Ces différentes procédures de singularisation et de territorialisation de la ville sont synchrones avec, et sans doute participent de l’éclosion d’une idéologie particulière, celle des « bonnes villes » (Chevalier 1982, Rivaud 2007). Cette expression, ainsi d’ailleurs que les nouveaux mots d’« urbanité », de « civilité » et de « policie » se diffusent très largement dans tous les types de documents écrits du 14e au 16e siècle, alors qu’ils n’existaient pas jusque-là. La « bonne ville » constitue un modèle urbain original, celui de la ville qui se construit avec l’État royal, qui est à la fois :

– une ville fortifiée, protégée par son enceinte de réunion ;

– une ville représentative, où la personne morale du « corps de ville » est aux mains d’une oligarchie bourgeoise qui affirme agir au nom du bien-être commun et qui se veut représentative des populations du tiers ordre, à côté des nobles et des ecclésiastiques ;

– un chef-lieu qui rassemble les pays environnants auxquels elle impose un ordre et un modèle ;

– une culture urbaine particulière marquée par des pratiques festives, notamment théâtrales et religieuses particulières.

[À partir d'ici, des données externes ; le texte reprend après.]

(** The number of pages is an [int]. *)
Lemma count_small : db_count shown_db < 2 ^ 31.
Proof.
  destruct ok as [_ _ _ (_ & _ & S3) Hidx]. cbn. apply Z.max_lub_lt; [|done]. unfold max_key. destruct (map_to_list index) as [|[k v] l] eqn:E; [lia|].
  assert (Hk : forall k' v', (k', v') ∈ (k, v) :: l -> k' < 2 ^ 31) by (intros k' v' H; rewrite <- E in H; apply elem_of_map_to_list in H; by apply (Hidx k' v')).
  assert (Hl : forall l', (forall k', k' ∈ l' -> k' < 2 ^ 31) -> foldr Z.max k l' < 2 ^ 31).
  { induction l' as [|x l' IH]; intros H; cbn; [by apply (Hk k v), elem_of_cons; left|]. apply Z.max_lub_lt; [apply H; left|apply IH; intros; apply H; by right]. }
  apply Hl. intros k' ([k1 v1] & -> & Hx)%list_elem_of_fmap. apply (Hk k1 v1). by right.
Qed.

Lemma latest_data n p : latest n = Some p -> 1 <= n <= Z.max max_key file_pages /\ zlen p = ps /\ Forall is_byte p.
Proof.
  pose proof size_bounds as [Hb Hps]. destruct ok as [_ _ [B1 B2] (S1 & S2 & _) Hidx]. unfold latest. destruct (Z.ltb_spec n 1) as [|Hn]; [done|]. destruct (index !! n) as [i|] eqn:E.
  - intros [= <-]. pose proof (key_max n i E). destruct (whole_frame_fits dw ps Hps i (proj2 (Hidx n i E))) as [W1 W2].
    split_and!; [lia..|apply zlen_slice; lia|by apply Forall_part].
  - destruct (Z.leb_spec (n * ps) (zlen (dk_bytes d))) as [N2|]; [|done]. intros [= <-].
    split_and!; [lia| |apply zlen_slice; nia|by apply Forall_part]. assert (n <= file_pages); [|lia]. unfold file_pages. apply Z.div_le_lower_bound; lia.
Qed.

(** ** The state of an initialized pager *)

Definition pgr_inv (p : RepairPager) : Prop :=
  pf_ok d ps cache_page_size (pgr_file p) /\ pgr_codec p = None /\ pgr_pageSize p = ps /\ pgr_reservedBytes p = reserved /\ pgr_numberOfPages p = file_pages
  /\ w_pages (pgr_wal p) = index /\ (index = ∅ \/ log_sound dw ps (pgr_wal p)) /\ Forall (fun e => latest e.1 = Some e.2) (pgr_cache p).

(** Everything is granted. *)
Definition pgr_grants : Prop := reliable d /\ reliable dw /\ forall k n, 0 <= n -> is_Some (data_malloc k n).

Lemma inv_cache p c u : pgr_inv p -> Forall (fun e => latest e.1 = Some e.2) c -> pgr_inv (set_pgr_cache c u p).
Proof. intros H Hc. unfold pgr_inv in *. destruct_and?. by split_and!. Qed.

Lemma inv_looks p k : pgr_inv p -> pgr_inv (set_pgr_looks k p).
Proof. intros H. unfold pgr_inv in *. destruct_and?. by split_and!. Qed.

Lemma inv_purge_one p : pgr_inv p -> pgr_inv (pages_purge_one p) /\ pgr_getError (pages_purge_one p) = pgr_getError p /\ length (pgr_cache (pages_purge_one p)) = pred (length (pgr_cache p))
  /\ pgr_file (pages_purge_one p) = pgr_file p.
Proof.
  intros H. unfold pages_purge_one. destruct (last (pgr_cache p)) as [[n e]|] eqn:El.
  - apply last_Some in El as (l & El). split_and!; [|done| |done].
    + apply inv_cache; [done|]. destruct H as (_ & _ & _ & _ & _ & _ & _ & Hc). rewrite El in *. rewrite removelast_last. by apply Forall_app in Hc as [Hc _].
    + cbn. rewrite El, removelast_last, length_app. cbn. lia.
  - apply last_None in El. rewrite El. done.
Qed.

Lemma inv_purge k p : pgr_inv p -> pgr_inv (pages_purge k p) /\ pgr_getError (pages_purge k p) = pgr_getError p.
Proof.
  intros H. induction k as [|k [IH1 IH2]]; [done|]. cbn. destruct (inv_purge_one _ IH1) as (H1 & H2 & _). split; [done|by etrans].
Qed.

Lemma inv_file p f : pgr_inv p -> pf_ok d ps cache_page_size f -> pgr_inv (set_pgr_file f p).
Proof. intros H Hf. unfold pgr_inv in *. destruct_and?. by split_and!. Qed.

Lemma pf_purge_one f : pf_ok d ps cache_page_size f -> pf_ok d ps cache_page_size (set_pf_cache (purge 1 (pf_cache f)) f).
Proof.
  intros (H1 & H2 & H3 & H4 & H5). destruct (ok_purge_one _ _ _ H5) as (P1 & P2 & _). split_and!; try done; [by destruct H1 as (? & ? & ?)..|]. cbn. congruence.
Qed.

Lemma wp_look p (Q : Z -> RepairPager -> Prop) : pgr_inv p -> (forall v p', pgr_inv p' -> pgr_getError p' = pgr_getError p -> pgr_cache p' = pgr_cache p -> pgr_file p' = pgr_file p -> Q v p') -> wp look Q p.
Proof. intros H HQ. apply wp_bind_gets, wp_bind_modify, wp_ret, HQ; try done. Qed.

Lemma purge_one_length c : cache_ok (dk_bytes d) cache_page_size c -> length (rc_map (purge_one c)) = pred (length (rc_map c)).
Proof.
  intros H. destruct (ok_purge_one _ _ _ H) as ((_ & _ & H3 & _) & _ & El). destruct H as (_ & _ & H3' & _).
  apply Permutation_length in H3, H3'. rewrite length_map in H3, H3'. lia.
Qed.

(** Giving memory back changes nothing that is shown. *)
Lemma wp_tryPurgeCache p (Q : unit -> RepairPager -> Prop) : pgr_inv p -> (forall p', pgr_inv p' -> pgr_getError p' = pgr_getError p -> Q tt p') -> wp tryPurgeCache Q p.
Proof.
  intros H HQ. unfold tryPurgeCache. apply wp_bind_gets. pose proof H as (_ & Hcodec & _). rewrite Hcodec. apply wp_bind, wp_look; [done|]. intros v p1 H1 E1 C1 F1.
  case_match; [by apply wp_ret, HQ|]. apply wp_bind_modify. destruct (inv_purge (length (pgr_cache p1)) p1 H1) as [H2 E2].
  assert (Hloop : forall fuel p2, pgr_inv p2 -> pgr_getError p2 = pgr_getError p -> (length (rc_map (pf_cache (pgr_file p2))) < fuel)%nat -> wp (purge_ranges_loop fuel (maxAllowedCacheMemory * 2)) Q p2).
  { induction fuel as [|fuel IH]; intros p2 Hp2 Ep2 Hf; [lia|]. cbn [purge_ranges_loop]. apply wp_bind, wp_look; [done|]. intros v3 p3 H3 E3 _ F3. case_match; [|apply wp_ret, HQ; [done|congruence]].
    apply wp_bind, wp_zoom. unfold pf_purgeOne. apply wp_bind_gets. destruct (rc_map (pf_cache (pgr_file p3))) as [|r l] eqn:El.
    - apply wp_ret, wp_ret, HQ; [|change (pgr_getError p3 = pgr_getError p); congruence]. pose proof H3 as (Hfile & _). by apply inv_file.
    - apply wp_bind, wp_zoom, wp_modify, wp_ret. pose proof H3 as (Hfile & _). apply IH; [by apply inv_file, pf_purge_one|change (pgr_getError p3 = pgr_getError p); congruence|].
      change (length (rc_map (purge_one (pf_cache (pgr_file p3)))) < fuel)%nat. destruct Hfile as (_ & _ & _ & _ & Hcok). rewrite (purge_one_length _ Hcok), El. rewrite <- F3, El in Hf. cbn in *. lia. }
  apply Hloop; [done|congruence|]. assert (Ef : forall k q, pgr_file (pages_purge k q) = pgr_file q).
  { induction k as [|k IH]; intros q; [done|]. cbn. unfold pages_purge_one. case_match; [case_match|]; cbn; apply IH. }
  rewrite Ef, F1. lia.
Qed.

(** ** Acquiring a page *)

(** A page of the log. *)
Lemma wp_log_page n i w (Q : list Z -> Wal -> Prop) : log_sound dw ps w -> w_pages w !! n = Some i ->
  (forall r w', log_sound dw ps w' -> w_pages w' = w_pages w -> r = [] \/ r = slice (32 + (24 + ps) * (i - 1) + 24) ps (dk_bytes dw) ->
    (reliable dw -> r = slice (32 + (24 + ps) * (i - 1) + 24) ps (dk_bytes dw) /\ w_error w' = w_error w) -> Q r w') ->
  wp (wal_acquirePageData n 0 ps) Q w.
Proof.
  intros Hw Hi HQ. pose proof size_bounds as [Hb Hps]. pose proof Hw as (Hh & Hsz & Hix). specialize (Hix _ _ Hi). destruct ok as [_ _ _ (_ & S2 & _) _].
  destruct Hix as [_ Hix]. destruct (whole_frame_fits dw ps Hps i Hix) as [H1 H2]. unfold wal_acquirePageData. apply wp_bind, wp_bind_gets. rewrite Hi. apply wp_ret, wp_bind_gets. rewrite Hi. cbn [default from_option id].
  eapply wp_bind_lift_res; [apply (frame_offset_ok ps); try done; lia|]. unfold frameHeaderSize.
  eapply wp_bind_lift_res; [unfold chk_int; rewrite (proj2 (Z.leb_le _ _)), (proj2 (Z.ltb_lt _ _)) by lia; reflexivity|]. rewrite Z.add_0_r.
  unfold acquireData, on_wal_file. apply wp_bind, wp_zoom, (wp_fh_map dw); [done..|lia|lia|lia|]. intros r h' S' Hr Hrel. pose proof (log_sound_file _ _ _ _ Hw S') as Hw'.
  assert (Hu : u64 ps = ps) by (unfold u64; apply Z.mod_small; lia). rewrite Hu.
  assert (Hz : zlen (slice (32 + (24 + ps) * (i - 1) + 24) ps (dk_bytes dw)) = ps) by (apply zlen_slice; lia). case_match eqn:El.
  - apply wp_ret, HQ; try done. intros R. split; [apply Hrel; [done|lia]|done].
  - assert (Hnr : ~ reliable dw) by (intros R; rewrite (Hrel R ltac:(lia)), Hz, Z.eqb_refl in El; done).
    assert (Hend : forall e, Q [] (set_w_error e (set_w_file h' w))) by (intros e; apply HQ; try done; by left).
    apply wp_bind. case_match; [apply wp_bind_gets|]; apply wp_modify, wp_ret, Hend.
Qed.

Lemma inv_wal p w : pgr_inv p -> w_pages w = index -> (index = ∅ \/ log_sound dw ps w) -> pgr_inv (set_pgr_wal w p).
Proof. intros Hp H1 H2. unfold pgr_inv in *. destruct_and?. by split_and!. Qed.

Lemma inv_setError e p : pgr_inv p -> pgr_inv (set_pgr_wal (set_w_error e (pgr_wal p)) p).
Proof. intros Hp. pose proof Hp as (_ & _ & _ & _ & _ & H6 & H7 & _). apply inv_wal; [done..|]. destruct H7 as [?|H7]; [by left|right]. exact H7. Qed.

Lemma latest_cut n data off size : latest n = Some data -> 0 <= off -> 0 < size -> off + size <= ps -> subdata data off size = Done (slice off size data).
Proof.
  intros Hn Ho Hs Hfit. destruct (latest_data _ _ Hn) as (_ & Hz & _). pose proof size_bounds as [Hb _]. unfold subdata, u64. rewrite !Z.mod_small by lia.
  rewrite (proj2 (Z.eqb_neq size 0)), Hz, (proj2 (Z.leb_le _ _)) by lia. apply zread_n_slice; lia.
Qed.

Lemma inv_keep number data p : pgr_inv p -> latest number = Some data -> pgr_inv (pages_retain number data p) /\ pgr_inv (pages_insert number data p) /\ pgr_getError (pages_insert number data p) = pgr_getError p.
Proof.
  intros Hp Hn. assert (Hc : Forall (fun e => latest e.1 = Some e.2) ((number, data) :: List.filter (fun e => negb (e.1 =? number)) (pgr_cache p))).
  { constructor; [done|]. destruct Hp as (_ & _ & _ & _ & _ & _ & _ & Hc). rewrite Forall_forall in *. intros e He. apply list_elem_of_In, filter_In in He as [He _]. by apply Hc, list_elem_of_In. }
  split; [by apply inv_cache|]. unfold pages_insert. set (p' := set_pgr_cache _ _ p). assert (Hp' : pgr_inv p') by (by apply inv_cache).
  case_match; [|done]. by apply (inv_purge 1 p').
Qed.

La « bonne ville » devient la nouvelle idéologie urbaine dominante, en rupture avec la période féodale précédente, et proche, d’un certain côté, des cités États italiennes. Ne serait-elle pas la version française d’une cristallisation idéelle plus générale que l’on peut résumer par le fait que l’urbain est désormais explicitement conçu comme un lieu continu, constitué d’un seul espace territorialisé, qui forme un tout et qui domine le reste du monde par sa capacité à concentrer les hommes et les activités ? La formule de « bonne ville », dont Bernard Chevalier note qu’elle fut parfois abrégée tout simplement en « ville », légitime ainsi de qualifier conceptuellement cet urbain moderne, si différent de l’urbain féodal, par le seul substantif « ville ». Car, si des « communes » urbaines sont constituées en corps autonome, en universitas dès la fin du 11e pour les cas les plus précoces, c’est vraiment à partir du milieu du 14e siècle qu’elles mirent en œuvre leur capacité à produire un consensus interne. Avant, elles sortent difficilement de leur position relative dans le champ urbain : elles ne sont qu’un acteur parmi d’autres qui tentent, avec plus ou moins de réussite, de se hisser au niveau des seigneurs qui dominent localement.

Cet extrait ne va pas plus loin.